For brick and mortar retailers, differentiation can be more challenging. Since they are unable to carry an abundance of products on-site, they often need to be very clear with their differentiation. Many successful stores offer goods rarely available online (i.e. Supreme) or have a very unique experience in their store. By regularly redesigning the store or restocking with new products, the store can offer a unique experience rather than unique products. This model, however, is intrinsically riskier because it can jeopardize regular revenues.
As the roundtable attendees continued the discussion, it became clear that differentiated products and services are not very helpful if your store (online or offline) has few visitors. Identifying the means to secure regular visitors is critical to any successful retailer.
Brick and mortar stores typically drive traffic through traditional marketing strategies and store locations in areas with high foot traffic. The combination usually guarantees a sufficiently steady flow of visitors.
Online retailers, however, are faced with a different challenge: with no physical presence, how do you drive customers to the site? One attendee explained, “You end up using your would-be rent money on online marketing strategies to drive site visits.” Rather than allocating money to rent, online retailers pay for credible social proof — either through social media, endorsements, customer reviews, etc. — to promote awareness and drive traffic to their site.
Another attendee explained that a company he represented had a regular presence in the men’s fashion magazine, GQ. Since the represented company targeted young, fashionable men, the presence in GQ was equivalent to having a store in a high-trafficked location.
Implications for M&A
The ability to achieve and maintain these characteristics of differentiation and traffic can often be accelerated by M&A — and business owners are aware of it. According to recent research from BDO, “an overwhelming majority of retail CFOs (96 percent) expect M&A activity to increase or remain consistent with 2013 levels in the coming year.”

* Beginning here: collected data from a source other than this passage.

(** * Tempest time stepping and the Jablonowski-Williamson test case

    A shallow embedding of
    - [BaroclinicWaveJWTest] (BaroclinicWaveTest.cpp),
    - [TimestepSchemeARS343] (TimestepSchemeARS343.h),
    - [TimestepSchemeARKode] (TimestepSchemeARKode.h),
    and the properties of them that the specification states.

    C++ [double] is IEEE binary64: it is embedded as Rocq's primitive
    [float], whose [+ - * /], [sqrt], [abs] and comparisons are the IEEE
    operations rounded to nearest.  Decimal literals are rounded to the
    nearest binary64 value, as a C++ compiler does. *)

From Stdlib Require Import Floats ZArith String List Lia.
From stdpp Require Import base list.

However, there can be deal risks. One attendee explained that transition and transaction risks can jeopardize the current state of retailers. Since these risks are inherent to all transactions, one attendee emphasized a focus on solid management teams. Given the volatility of retail businesses, he said that “two-thirds of a successful retail business is attributable to its management team.” If you can harness those managers post-transaction, it can help exponentially grow the business.